Russia and the United States will seek a creative solution to drag Syria back from the brink, the international mediator on Syria said Thursday after meeting U.S. Secretary of State Hillary Clinton and Russian Foreign Minister Sergei Lavrov.
The comments by Lakhdar Brahimi, who called the unscheduled meeting on the sidelines of a Dublin conference, suggested a new coordination among the major powers might be emerging on Syria after months of sometimes bitter disagreement.
After the talks, which lasted about 40 minutes, Brahimi said he would seek peace based on the Geneva Declaration which calls for a transitional administration.
“We haven’t taken any sensational decisions,” Brahimi told reporters after the meeting at a gathering of the Organization for Security and Cooperation in Europe.
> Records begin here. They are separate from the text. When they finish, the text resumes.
(* ===== verification/BcSpec.v ===== *)
(** * The block cache is transparent

    Whatever is in memory and whatever is only on disk, the server sees one flat
    array of bytes: [bc_view].  Faults, loads and flushes leave it alone, stores
    change just the bytes they name, and a flushed block is on disk as it is seen.
    The result is the instance [bc_cache] of the interface of BlockCache.v. *)
From S2P Require Import Prelude Mmu CMem BlockCache Bc.

(** ** What the server sees *)
Definition cur_disk (s : FsState) : bytes := default ∅ (disks s !! Z.land (diskno s) 1).
Definition in_region (k : Z) : Prop := 0x10000 <= k < 0xD0000.
#[export] Instance in_region_dec k : Decision (in_region k).
Proof. unfold in_region. apply _. Defined.

Definition bc_disk (s : FsState) (a : Z) : Z := ld8 (cur_disk s) (a - DISKMAP).
Definition bc_view (s : FsState) (a : Z) : Z :=
  if va_is_mapped s a then ld8 (fmem s) a
  else if decide (in_region (a / 4096)) then bc_disk s a else 0.
Definition bc_own (s : FsState) (a : Z) : Prop :=
  ~ in_region (a / 4096) /\ pte_allows true (pte_of_va s a) = true.
Definition mapped_blocks (s : FsState) : gset Z := filter in_region (dom (fpte s)).

Record bc_ok (s : FsState) : Prop := {
  ok_super : super_ s = DISKMAP + BLKSIZE;
  ok_bitmap : bitmap_ s = DISKMAP + 2 * BLKSIZE;
  ok_reserved : reserved (bc_view s);
  ok_nblocks : v_nblocks (bc_view s) <= 0xC0000;
  ok_map k e : fpte s !! k = Some e -> in_region k ->
    k < 0x10000 + v_nblocks (bc_view s) /\ pte_allows true e = true;
  ok_b1 : is_Some (fpte s !! 0x10001);
  ok_frames : v_nblocks (bc_view s) <= Z.of_nat (size (mapped_blocks s)) + frames s;
  ok_bad : bad_sectors s = ∅;
  ok_drive : is_Some (disks s !! Z.land (diskno s) 1);
  ok_sel : is_Some (disks s !! ide_drive s);
  ok_clean k e a : fpte s !! k = Some e -> in_region k -> Z.land e PTE_D = 0 -> a / 4096 = k ->
    ld8 (fmem s) a = bc_disk s a
}.

(** [quiet s s']: nothing the server or the disk shows has changed, and every page
    that was there still is, with its dirty flag if it had one. *)
Definition quiet (s s' : FsState) : Prop :=
  bstep bc_view bc_disk bc_own bc_ok s s' (bc_view s) (bc_disk s) /\
  (forall w a, pte_allows w (pte_of_va s a) = true -> pte_allows w (pte_of_va s' a) = true) /\
  (forall a, va_is_dirty s a = true -> va_is_dirty s' a = true).

Lemma quiet_refl s : bc_ok s -> quiet s s.
Proof. by split. Qed.

Lemma quiet_trans s1 s2 s3 : quiet s1 s2 -> quiet s2 s3 -> quiet s1 s3.
Proof.
  intros [(Ho1 & Hv1 & Hd1 & Hw1) [Hm1 Hf1]] [(Ho2 & Hv2 & Hd2 & Hw2) [Hm2 Hf2]].
  split; [split_and!|split].
  - done.
  - intros. by rewrite Hv2.
  - intros. by rewrite Hd2.
  - intros. by rewrite Hw2.
  - auto.
  - auto.
Qed.

Lemma quiet_ok s s' : quiet s s' -> bc_ok s'.
Proof. by intros [[]]. Qed.
Lemma quiet_view s s' a : quiet s s' -> bc_view s' a = bc_view s a.
Proof. intros [(_ & H & _) _]. apply H. Qed.

(** ** Page table flags *)
Lemma pte_allows_present w e : pte_allows w e = true -> Z.land e PTE_P <> 0.
Proof. unfold pte_allows. rewrite andb_true_iff, negb_true_iff, Z.eqb_neq. by intros []. Qed.

Lemma pte_allows_read w e : pte_allows true e = true -> pte_allows w e = true.
Proof. unfold pte_allows. destruct w; [done|]. by intros [-> _]%andb_true_iff. Qed.

Lemma land_lor_apart e x f : Z.land x f = 0 -> Z.land (Z.lor e x) f = Z.land e f.
Proof. intros H. by rewrite Z.land_lor_distr_l, H, Z.lor_0_r. Qed.

Lemma pte_allows_lor w e x :
  Z.land x PTE_P = 0 -> Z.land x PTE_W = 0 -> pte_allows w (Z.lor e x) = pte_allows w e.
Proof. intros H1 H2. unfold pte_allows. by rewrite !land_lor_apart. Qed.

Lemma pte_of_va_Some s va w :
  pte_allows w (pte_of_va s va) = true -> fpte s !! PPN va = Some (pte_of_va s va).
Proof. unfold pte_of_va. by destruct (fpte s !! PPN va). Qed.

Lemma pte_of_va_insert s k e va :
  pte_of_va (s <| fpte := <[k := e]> (fpte s) |>) va = if decide (va / 4096 = k) then e else pte_of_va s va.
Proof.
  unfold pte_of_va. cbn. rewrite PPN_div. case_decide as H.
  - by rewrite H, lookup_insert_eq.
  - by rewrite lookup_insert_ne.
Qed.

Lemma reserved_two v : reserved v -> 2 < v_nblocks v /\ v_free v 2 = false.
Proof. intros (Hn & _ & H). by apply (H 0). Qed.

(** Setting the accessed or dirty flag of a page that is there. *)
Lemma flags_quiet s k e x :
  bc_ok s -> fpte s !! k = Some e -> x = PTE_A \/ x = Z.lor PTE_A PTE_D ->
  quiet s (s <| fpte := <[k := Z.lor e x]> (fpte s) |>).
Proof.
  intros Hok He Hx. set (s' := s <| fpte := _ |>).
  assert (Z.land x PTE_P = 0 /\ Z.land x PTE_W = 0) as [HxP HxW] by (by destruct Hx as [-> | ->]).
  assert (forall a, pte_of_va s a = e \/ a / 4096 <> k) as Hpk.
  { intros a. destruct (decide (a / 4096 = k)) as [<-|]; [left|by right].
    unfold pte_of_va. by rewrite PPN_div, He. }
  assert (forall a w, pte_allows w (pte_of_va s' a) = pte_allows w (pte_of_va s a)) as Hall.
  { intros a w. subst s'. rewrite pte_of_va_insert. case_decide; [|done].
    destruct (Hpk a) as [->|]; [by apply pte_allows_lor|done]. }
  assert (forall a, va_is_mapped s' a = va_is_mapped s a) as Hmap.
  { intros a. specialize (Hall a false). unfold pte_allows in Hall. cbn in Hall. by rewrite !andb_true_r in Hall. }
  assert (forall a, bc_view s' a = bc_view s a) as Hv.
  { intros a. unfold bc_view. by rewrite Hmap. }
  assert (mapped_blocks s' = mapped_blocks s) as Hmb.
  { unfold mapped_blocks. cbn. by rewrite dom_insert_lookup_L by eauto. }
  split; [split_and!; try done|split; [by intros; rewrite Hall|]].
  3:{ intros a. unfold va_is_dirty. subst s'. rewrite pte_of_va_insert. case_decide; [|done].
      destruct (Hpk a) as [->|]; [|done]. rewrite !negb_true_iff, !Z.eqb_neq, Z.land_lor_distr_l.
      intros ? [? _]%Z.lor_eq_0_iff. done. }
  - destruct Hok. split; try done.
    + by eapply reserved_ext; [|exact ok_reserved0].
    + by rewrite (v_nblocks_ext _ _ Hv).
    + intros k' e' Hk' Hr. rewrite (v_nblocks_ext _ _ Hv). cbn in Hk'.
      apply lookup_insert_Some in Hk' as [[<- <-]|[_ Hk']]; [|by apply ok_map0].
      rewrite pte_allows_lor by done. by apply ok_map0.
    + cbn. destruct (decide (k = 0x10001)) as [->|]; [rewrite lookup_insert_eq; eauto|].
      by rewrite lookup_insert_ne.
    + rewrite (v_nblocks_ext _ _ Hv), Hmb. done.
    + intros k' e' a Hk' Hr Hd Ha. cbn in Hk'.
      apply lookup_insert_Some in Hk' as [[<- <-]|[_ Hk']]; [|by eapply ok_clean0].
      apply (ok_clean0 k e a); try done. rewrite Z.land_lor_distr_l in Hd.
      by apply Z.lor_eq_0_iff in Hd as [? _].
  - intros a. unfold bc_own. by rewrite Hall.
Qed.

Lemma touch_hit pf w va s :
  pte_allows w (pte_of_va s va) = true ->
  touch pf w va s = Ret tt (s <| fpte := <[PPN va := Z.lor (pte_of_va s va)
    (if w then Z.lor PTE_A PTE_D else PTE_A)]> (fpte s) |>).
Proof. intros H. unfold touch, mbind, M_bind, gets, mret, M_ret. by rewrite H, H. Qed.

(** What [touch] leaves behind: the page is there, and marked dirty for a write. *)
Definition granted (w : bool) (s : FsState) (va : Z) : bool :=
  pte_allows w (pte_of_va s va) && (negb w || va_is_dirty s va).

Lemma granted_quiet w s s' va : quiet s s' -> granted w s va = true -> granted w s' va = true.
Proof.
  intros (_ & Hm & Hd). unfold granted. rewrite !andb_true_iff, !orb_true_iff.
  intros [H [H'|H']]; split; auto.
Qed.

Lemma touched_quiet w va s :
  bc_ok s -> pte_allows w (pte_of_va s va) = true ->
  let s' := s <| fpte := <[PPN va := Z.lor (pte_of_va s va)
    (if w then Z.lor PTE_A PTE_D else PTE_A)]> (fpte s) |> in
  quiet s s' /\ granted w s' va = true.
Proof.
  intros Hok H. split.
  - apply flags_quiet; [done|by eapply pte_of_va_Some|destruct w; auto].
  - unfold granted, va_is_dirty. rewrite pte_of_va_insert, PPN_div, decide_True by done.
    rewrite pte_allows_lor, H by (by destruct w). destruct w; [|done]. cbn [negb orb andb].
    rewrite negb_true_iff, Z.eqb_neq, Z.land_lor_distr_l. intros [_ ?]%Z.lor_eq_0_iff. done.
Qed.

(** A handler that brings the page of [va] in without anybody noticing. *)
Definition faults_in (pf : Z -> F unit) (s : FsState) (va : Z) : Prop :=
  wp (pf va) s (fun _ s' => quiet s s' /\ pte_allows true (pte_of_va s' va) = true).
Lemma serve_open_ok s whom req perm :
  opentab_wf s -> wlp (serve_open whom req perm) s (opened (fun i => ~ held s i) s).
Proof.
  intros W. set (X := fun i => ~ held s i). unfold serve_open.
  pose proof (fds_kept_refl s) as Hf. wlp_fds Hf. rename s' into s1.
  assert (opentab_wf s1) as W1 by by eapply (fds_kept_but X).
  apply wlp_bind. eapply wlp_mono; [apply (openfile_alloc_ok X s1 W1)|].
  { intros i Hi Hno [Hh1 Hh2]. apply Hno. unfold held. by rewrite (fds_kept_refs s s1) by (done || lia). }
  intros ro s2 [H2 Ho]. assert (kept_but X s s2) as Hk2 by (etrans; [by apply fds_kept_but|exact H2]).
  destruct (ro.1 <? 0); [by apply wlp_ret; split|].
  destruct ro.2 as [o|] eqn:Ero; [|by intros ? ?]. destruct (Ho o eq_refl) as [Hi Hx]. cbn [the].
  assert (forall s', fds_kept s2 s' -> kept_but X s s') as Hk.
  { intros s' H'. etrans; [exact Hk2|]. by apply fds_kept_but. }
  pose proof (fds_kept_refl s2) as Hf2. apply wlp_bind, wlp_ret. do 2 wlp_fds Hf2.
  case_match; [apply wlp_ret; by split; [apply Hk|]|]. do 3 wlp_fds Hf2.
  case_match; [apply wlp_ret; by split; [apply Hk|]|].
  eapply wlp_mono; [apply (serve_open_fill X); try done; by apply (Hk _ Hf2)|].
  intros r s6 [H6 H7]. split; [|done]. etrans; [by apply Hk|exact H6].
Qed.

(** ** A round of the server *)
Lemma ipc_send_ok X whom val pg perm s :
  (forall va, pg = Some va -> exists i, va = FILEVA + i * PGSIZE /\ 0 <= i < MAXOPEN /\ X i) ->
  wlp (ipc_send whom val pg perm) s (fun _ s' => kept_but X s s').
Proof.
  intros Hpg. unfold ipc_send. apply wlp_bind. destruct pg as [va|].
  - destruct (Hpg va eq_refl) as (i & -> & Hi & Hx). apply wlp_modify, wlp_bind, wlp_gets, wlp_ret.
    split; [done|]. intros j Hj Hxj. cbn. rewrite fd_PPN, lookup_insert_ne; [done|].
    intros E. apply Hxj. by replace j with i by lia.
  - apply wlp_ret, wlp_bind, wlp_gets, wlp_ret. done.
Qed.

Lemma map_request_ok q : keeps_fds (map_request q).
Proof.
  apply keeps_modify. intros s. split; [done|]. intros k Hk. split; [done|]. unfold page_there. cbn.
  change (PPN fsreq) with 0xffff. by rewrite lookup_insert_ne by lia.
Qed.
Lemma unmap_request_ok : keeps_fds unmap_request.
Proof.
  apply keeps_modify. intros s. split; [done|]. intros k Hk. split; [done|]. unfold page_there. cbn.
  change (PPN fsreq) with 0xffff. by rewrite lookup_delete_ne by lia.
Qed.
#[export] Hint Resolve map_request_ok unmap_request_ok : keeps.

Lemma serve_one_ok s q :
  opentab_wf s -> wlp (serve_one q) s (fun _ s' => kept_but (fun i => ~ held s i) s s').
Proof.
  intros W. set (X := fun i => ~ held s i). unfold serve_one.
  destruct (Z.land (rq_perm q) PTE_P =? 0); [by apply wlp_ret|].
  pose proof (fds_kept_refl s) as Hf. wlp_fds Hf. rename s' into s1.
  assert (opentab_wf s1) as W1 by by eapply (fds_kept_but X).
  assert (forall i, 0 <= i < MAXOPEN -> ~ held s1 i -> X i) as HX.
  { intros i Hi Hno [Hh1 Hh2]. apply Hno. unfold held. by rewrite (fds_kept_refs s s1) by (done || lia). }
  apply wlp_bind. apply (wlp_mono _ _ (opened X s1)).
  - destruct (u32 (rq_req q) =? FSREQ_OPEN).
    + eapply wlp_mono; [by apply serve_open_ok|]. intros r s2 [[W2 H2] H3]. split; [split; [done|]|].
      * intros i Hi Hx. apply H2; [done|]. intros Hno. apply Hx, HX; done.
      * intros va Hva. destruct (H3 va Hva) as (i & -> & Hi & Hno). eauto.
    + destruct (handlers (u32 (rq_req q))) as [h|] eqn:Hh; [|by apply wlp_ret; split].
      apply wlp_bind. eapply wlp_keeps; [by eapply keeps_handlers|]. intros r s2 H2.
      apply wlp_ret. split; [by apply fds_kept_but|done].
  - intros r s2 [H2 Hpg]. apply wlp_bind. eapply wlp_mono; [by apply (ipc_send_ok X)|]. intros rp s3 H3.
    pose proof (fds_kept_refl s3) as Hf3. wlp_fds Hf3. apply wlp_ret.
    etrans; [by apply fds_kept_but|]. etrans; [exact H2|]. etrans; [exact H3|]. by apply fds_kept_but.
Qed.
(** Any number of rounds. *)
Lemma serve_kept qs s rs s' :
  opentab_wf s -> serve qs s = Ret rs s' ->
  opentab_wf s' /\ forall i, 0 <= i < MAXOPEN -> held s i ->
    opentab s' !! i = opentab s !! i /\ fd_refs s' i = fd_refs s i.
Proof.
  revert s rs. induction qs as [|q qs IH]; intros s rs W; cbn [serve].
  { by intros [= _ <-]. }
  unfold mbind, M_bind. destruct (serve_one q s) as [a s1|] eqn:E1; [|done].
  pose proof (serve_one_ok s q W a s1 E1) as Hk. pose proof (proj1 Hk W) as W1.
  destruct (serve qs s1) as [l s2|] eqn:E2; [|done]. intros [= _ <-].
  destruct (IH s1 l W1 E2) as [W2 H2]. split; [done|]. intros i Hi Hh.
  assert (fd_refs s1 i = fd_refs s i) as Hr by (apply (kept_but_refs _ _ _ _ Hk Hi); tauto).
  destruct (H2 i Hi) as [-> ->]; [unfold held; by rewrite Hr|]. split; [|done].
  apply (proj2 Hk i Hi). tauto.
Qed.

(** C19: The table of open files is well formed once serve_init has run, and after any
    requests of any clients, however malformed: each entry keeps its own descriptor
    page, at the address of its index, and an id that leads back to it. *)
Theorem open_table_well_formed s0 :
  wp serve_init s0 (fun _ s => opentab_wf s) /\
  forall s qs rs s', opentab_wf s -> serve qs s = Ret rs s' -> opentab_wf s'.
Proof. split; [apply serve_init_wf|]. intros s qs rs s' W E. by eapply serve_kept. Qed.

Lemma server_step_kept s s' i :
  opentab_wf s -> 0 <= i < MAXOPEN -> held s i -> server_step s s' ->
  opentab_wf s' /\ opentab s' !! i = opentab s !! i.
Proof.
  intros W Hi Hh [q a s1 E|k Hk|k Hk|a b Ha]; [|done..].
  pose proof (serve_one_ok s q W a s1 E) as Hkept. split; [by apply (proj1 Hkept W)|].
  apply (proj2 Hkept i Hi). tauto.
Qed.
He called Syria’s situation “very, very, very bad.”
“We have agreed that we must continue to work together to see how we can find creative ways of bringing this problem under control and hopefully starting to solve it.
“We have also talked a little bit about how we can work out hopefully a process that will get Syria back from the brink. To put together a peace process that will be based on Geneva.”
“We haven’t taken any sensational decisions,” Brahimi said. “But I think we have agreed that the situation is bad and we have agreed that we must continue to work together to see how we can find creative ways of bringing this problem under control and hopefully starting to solve it.”
Clinton held a bilateral meeting with Lavrov and Brahimi met separately with Lavrov before the three sat down together.
Clinton told a news conference the U.S. had been trying hard to work with Russia to stop the bloodshed in Syria and start a political transition toward a Syrian future without President Bashar Assad.
In Washington, U.S. Senator John McCain, who has long advocated that the U.S. do more to help the rebels, told reporters he and three other senators were deeply disturbed by reports that Assad may have weaponized his stores of chemical and biological agents.
They also called on Russia, an ally of Assad, to become more active in trying to resolve the crisis.
In Moscow, a senior Russian lawmaker and ally of Vladimir Putin described Syria’s government Thursday as being incapable of doing its job properly, in a sign Russia is trying to distance itself from Assad.
That followed comments by Putin in Turkey Monday that “new, fresh ideas” about how to end the crisis had emerged.
Assad’s deputy foreign minister said meanwhile Western powers were whipping up fears of a move to the use of chemical weapons in Syria’s civil war as a “pretext for intervention.”
He also labeled as “psychological warfare” a move by NATO to station Patriot missiles and troops along Syria’s border with Turkey to protect against potential attacks, saying the deployment would not deter it from seeking victory over rebels it views as terrorists.
The Dublin talks came ahead of a meeting of the Western-backed “Friends of Syria” group in Marrakech next week which is expected to boost support for anti-Assad forces.
The rebels have made advances across Syria in recent weeks and fighting raged Wednesday in suburbs on the eastern outskirts of Damascus.
Assad’s forces shelled Douma and Zabadani to the northeast of the capital and Daraya and Moadamiyet al-Sham to the southwest, official and activist sources said.
The army escalated its assault on rebel-held Daraya Wednesday and additional troops were deployed to the town.
State news agency SANA, citing an unnamed military source, said: “Daraya will be completely cleansed of terrorists soon.”
Security forces swarmed the southern district of Zahra in Damascus after a car bomb exploded in front of a Red Crescent center, causing one death, state television said.
In all, the opposition Syrian Observatory for Human Rights said the violence had killed at least 57 people nationwide Thursday.
Assad has vowed to fight to the death in a conflict that has killed an estimated 40,000 people and risks sucking in other countries.
Opposition sources Wednesday said rebels, riven by deep divisions and rivalries, were trying to restructure their leadership in an effort to secure foreign funding for their armed revolt.
Brahimi has called for world powers to issue a U.N. Security Council resolution based on a June deal they reached to set up a transitional government.
The Geneva Declaration, agreed when Kofi Annan was international mediator, called for a transitional administration but did not specify what role, if any, Assad would have.
Western countries proposed a new resolution at the U.N. Security Council in July aimed at putting direct pressure on Assad by threatening more sanctions unless his troops stopped using heavy weapons and withdrew troops from towns and cities.
Russia and China vetoed the resolution, saying it represented interference in Syria’s internal affairs.